Write the number of lines in the material below that contain "eexists", with no other words.

────────────────────

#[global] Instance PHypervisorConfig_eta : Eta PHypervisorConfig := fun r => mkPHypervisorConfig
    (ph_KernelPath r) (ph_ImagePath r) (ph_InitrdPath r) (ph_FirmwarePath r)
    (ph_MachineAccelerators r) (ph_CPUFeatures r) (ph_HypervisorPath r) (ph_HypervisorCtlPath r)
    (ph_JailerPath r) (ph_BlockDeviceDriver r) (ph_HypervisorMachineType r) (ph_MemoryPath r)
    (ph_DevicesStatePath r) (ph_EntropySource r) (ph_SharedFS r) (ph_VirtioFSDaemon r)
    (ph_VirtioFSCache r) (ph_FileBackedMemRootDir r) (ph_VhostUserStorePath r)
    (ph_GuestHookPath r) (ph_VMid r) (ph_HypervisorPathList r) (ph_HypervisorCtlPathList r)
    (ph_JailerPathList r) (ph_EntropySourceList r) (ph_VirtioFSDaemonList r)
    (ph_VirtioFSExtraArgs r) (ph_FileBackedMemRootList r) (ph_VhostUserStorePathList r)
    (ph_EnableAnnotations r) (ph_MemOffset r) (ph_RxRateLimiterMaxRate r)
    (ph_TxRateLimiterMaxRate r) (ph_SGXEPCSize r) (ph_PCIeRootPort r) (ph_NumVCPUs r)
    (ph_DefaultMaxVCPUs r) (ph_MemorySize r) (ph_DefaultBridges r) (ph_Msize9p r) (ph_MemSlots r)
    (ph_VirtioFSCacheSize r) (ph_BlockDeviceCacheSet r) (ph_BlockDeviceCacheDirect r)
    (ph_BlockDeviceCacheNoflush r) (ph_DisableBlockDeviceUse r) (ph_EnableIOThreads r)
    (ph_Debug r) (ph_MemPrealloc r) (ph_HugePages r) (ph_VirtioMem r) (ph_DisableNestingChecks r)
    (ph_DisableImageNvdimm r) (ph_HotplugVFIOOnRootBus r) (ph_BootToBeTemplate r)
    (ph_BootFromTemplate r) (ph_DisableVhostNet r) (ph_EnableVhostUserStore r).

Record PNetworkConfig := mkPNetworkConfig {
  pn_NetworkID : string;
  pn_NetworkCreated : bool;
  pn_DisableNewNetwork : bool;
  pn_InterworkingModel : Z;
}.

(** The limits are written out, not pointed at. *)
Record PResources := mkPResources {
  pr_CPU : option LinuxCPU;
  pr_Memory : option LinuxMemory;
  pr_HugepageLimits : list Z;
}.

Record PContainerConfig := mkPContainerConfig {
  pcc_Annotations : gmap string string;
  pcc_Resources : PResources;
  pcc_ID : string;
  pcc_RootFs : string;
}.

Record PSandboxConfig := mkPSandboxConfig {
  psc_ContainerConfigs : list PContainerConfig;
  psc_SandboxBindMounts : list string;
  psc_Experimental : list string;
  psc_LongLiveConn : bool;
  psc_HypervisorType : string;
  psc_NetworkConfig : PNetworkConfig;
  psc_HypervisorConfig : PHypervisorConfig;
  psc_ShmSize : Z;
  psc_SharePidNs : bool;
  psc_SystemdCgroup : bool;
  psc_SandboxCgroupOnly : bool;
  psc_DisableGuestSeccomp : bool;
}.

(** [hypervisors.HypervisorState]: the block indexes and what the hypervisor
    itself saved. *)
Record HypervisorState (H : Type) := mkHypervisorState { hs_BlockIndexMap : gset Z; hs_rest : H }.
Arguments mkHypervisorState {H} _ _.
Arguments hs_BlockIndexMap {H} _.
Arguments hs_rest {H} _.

────────────────────

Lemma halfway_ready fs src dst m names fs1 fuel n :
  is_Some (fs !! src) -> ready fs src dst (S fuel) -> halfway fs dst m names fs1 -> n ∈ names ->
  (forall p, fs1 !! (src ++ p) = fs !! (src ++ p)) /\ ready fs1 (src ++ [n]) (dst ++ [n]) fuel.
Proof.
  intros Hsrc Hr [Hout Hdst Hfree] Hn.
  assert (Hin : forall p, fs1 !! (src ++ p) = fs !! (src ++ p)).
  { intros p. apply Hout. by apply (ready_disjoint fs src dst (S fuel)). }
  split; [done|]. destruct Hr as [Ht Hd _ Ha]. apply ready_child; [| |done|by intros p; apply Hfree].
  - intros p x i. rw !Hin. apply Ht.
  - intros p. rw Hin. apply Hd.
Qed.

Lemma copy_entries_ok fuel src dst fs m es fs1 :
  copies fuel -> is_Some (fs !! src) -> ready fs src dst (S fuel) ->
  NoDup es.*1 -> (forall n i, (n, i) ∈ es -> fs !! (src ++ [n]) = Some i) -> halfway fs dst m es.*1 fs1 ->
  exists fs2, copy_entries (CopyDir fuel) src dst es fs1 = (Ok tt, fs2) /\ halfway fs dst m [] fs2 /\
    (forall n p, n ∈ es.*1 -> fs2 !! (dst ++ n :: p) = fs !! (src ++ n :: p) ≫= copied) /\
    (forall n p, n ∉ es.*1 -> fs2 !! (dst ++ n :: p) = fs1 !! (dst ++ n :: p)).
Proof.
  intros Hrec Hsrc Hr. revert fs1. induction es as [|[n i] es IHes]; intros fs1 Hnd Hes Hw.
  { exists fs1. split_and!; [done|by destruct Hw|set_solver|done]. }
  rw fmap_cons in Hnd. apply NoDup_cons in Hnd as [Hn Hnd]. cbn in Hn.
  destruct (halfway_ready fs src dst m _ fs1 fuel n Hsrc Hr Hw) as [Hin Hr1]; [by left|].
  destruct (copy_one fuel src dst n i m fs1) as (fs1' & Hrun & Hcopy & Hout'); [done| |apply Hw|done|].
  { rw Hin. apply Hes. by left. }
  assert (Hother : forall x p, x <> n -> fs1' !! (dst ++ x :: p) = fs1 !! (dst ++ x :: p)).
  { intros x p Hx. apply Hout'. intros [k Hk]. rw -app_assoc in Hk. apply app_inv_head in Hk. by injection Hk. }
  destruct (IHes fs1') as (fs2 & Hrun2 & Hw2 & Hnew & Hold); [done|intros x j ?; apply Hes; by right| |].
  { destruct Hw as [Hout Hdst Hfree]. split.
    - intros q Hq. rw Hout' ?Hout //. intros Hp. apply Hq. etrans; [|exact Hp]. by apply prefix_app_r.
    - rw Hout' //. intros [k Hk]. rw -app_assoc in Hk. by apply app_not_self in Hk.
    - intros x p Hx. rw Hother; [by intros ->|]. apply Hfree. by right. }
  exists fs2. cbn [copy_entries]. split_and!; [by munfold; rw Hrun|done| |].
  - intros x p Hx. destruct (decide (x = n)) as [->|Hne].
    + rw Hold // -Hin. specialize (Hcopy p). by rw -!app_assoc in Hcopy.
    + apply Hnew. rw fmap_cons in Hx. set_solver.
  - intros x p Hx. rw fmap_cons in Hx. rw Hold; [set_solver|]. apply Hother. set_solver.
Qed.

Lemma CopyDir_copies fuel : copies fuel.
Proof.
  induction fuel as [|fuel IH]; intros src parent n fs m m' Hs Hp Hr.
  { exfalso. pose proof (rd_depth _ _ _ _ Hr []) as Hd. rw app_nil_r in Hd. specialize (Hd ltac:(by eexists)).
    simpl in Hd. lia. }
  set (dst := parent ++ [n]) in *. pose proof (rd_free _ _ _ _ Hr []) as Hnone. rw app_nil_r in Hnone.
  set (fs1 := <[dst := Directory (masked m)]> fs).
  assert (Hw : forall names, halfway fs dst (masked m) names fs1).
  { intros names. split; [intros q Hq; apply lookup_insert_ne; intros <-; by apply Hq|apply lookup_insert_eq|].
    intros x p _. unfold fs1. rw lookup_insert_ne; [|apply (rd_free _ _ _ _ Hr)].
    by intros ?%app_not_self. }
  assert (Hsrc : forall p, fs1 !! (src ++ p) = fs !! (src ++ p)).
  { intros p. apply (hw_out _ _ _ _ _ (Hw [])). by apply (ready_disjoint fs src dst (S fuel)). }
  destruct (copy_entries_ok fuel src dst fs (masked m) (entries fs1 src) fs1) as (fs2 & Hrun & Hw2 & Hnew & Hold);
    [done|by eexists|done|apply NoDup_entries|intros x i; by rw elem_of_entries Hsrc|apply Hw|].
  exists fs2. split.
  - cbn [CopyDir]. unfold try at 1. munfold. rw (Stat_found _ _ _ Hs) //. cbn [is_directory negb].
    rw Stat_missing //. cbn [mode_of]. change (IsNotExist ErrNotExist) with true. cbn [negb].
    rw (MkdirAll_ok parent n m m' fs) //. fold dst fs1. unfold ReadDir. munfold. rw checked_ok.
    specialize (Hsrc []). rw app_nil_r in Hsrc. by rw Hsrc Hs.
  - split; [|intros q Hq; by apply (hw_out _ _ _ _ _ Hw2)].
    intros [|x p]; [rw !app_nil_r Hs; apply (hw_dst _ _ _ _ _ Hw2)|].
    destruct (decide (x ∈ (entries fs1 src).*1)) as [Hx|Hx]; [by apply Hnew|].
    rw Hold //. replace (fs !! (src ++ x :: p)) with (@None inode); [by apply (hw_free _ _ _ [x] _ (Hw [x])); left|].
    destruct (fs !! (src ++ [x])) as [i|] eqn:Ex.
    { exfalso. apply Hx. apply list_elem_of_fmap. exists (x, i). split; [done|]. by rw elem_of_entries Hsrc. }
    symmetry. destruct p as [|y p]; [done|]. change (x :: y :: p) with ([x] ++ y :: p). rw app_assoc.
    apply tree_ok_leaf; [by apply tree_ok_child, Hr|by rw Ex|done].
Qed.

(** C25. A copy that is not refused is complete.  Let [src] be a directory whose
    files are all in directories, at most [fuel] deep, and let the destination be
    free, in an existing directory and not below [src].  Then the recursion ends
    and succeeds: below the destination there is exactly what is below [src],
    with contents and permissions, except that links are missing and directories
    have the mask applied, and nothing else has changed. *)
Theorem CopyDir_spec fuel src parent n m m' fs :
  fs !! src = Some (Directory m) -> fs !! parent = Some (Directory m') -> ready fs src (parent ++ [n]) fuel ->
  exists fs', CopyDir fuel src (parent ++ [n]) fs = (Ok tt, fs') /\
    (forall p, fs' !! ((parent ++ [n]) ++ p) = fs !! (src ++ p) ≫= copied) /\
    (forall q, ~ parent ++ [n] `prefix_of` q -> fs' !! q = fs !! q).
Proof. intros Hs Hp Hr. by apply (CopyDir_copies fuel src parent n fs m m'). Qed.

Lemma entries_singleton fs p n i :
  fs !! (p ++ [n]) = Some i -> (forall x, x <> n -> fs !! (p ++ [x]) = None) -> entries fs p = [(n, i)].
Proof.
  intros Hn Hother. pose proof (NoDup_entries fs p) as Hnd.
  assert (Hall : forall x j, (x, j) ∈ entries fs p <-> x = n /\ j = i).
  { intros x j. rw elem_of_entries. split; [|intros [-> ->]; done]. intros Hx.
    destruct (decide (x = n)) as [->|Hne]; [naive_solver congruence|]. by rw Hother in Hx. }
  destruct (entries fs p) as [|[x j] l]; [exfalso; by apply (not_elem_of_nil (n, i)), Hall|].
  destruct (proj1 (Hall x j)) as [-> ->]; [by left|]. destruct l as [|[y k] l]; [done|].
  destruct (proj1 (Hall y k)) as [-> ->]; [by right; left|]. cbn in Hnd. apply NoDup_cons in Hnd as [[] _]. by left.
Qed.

────────────────────

_Response_. 2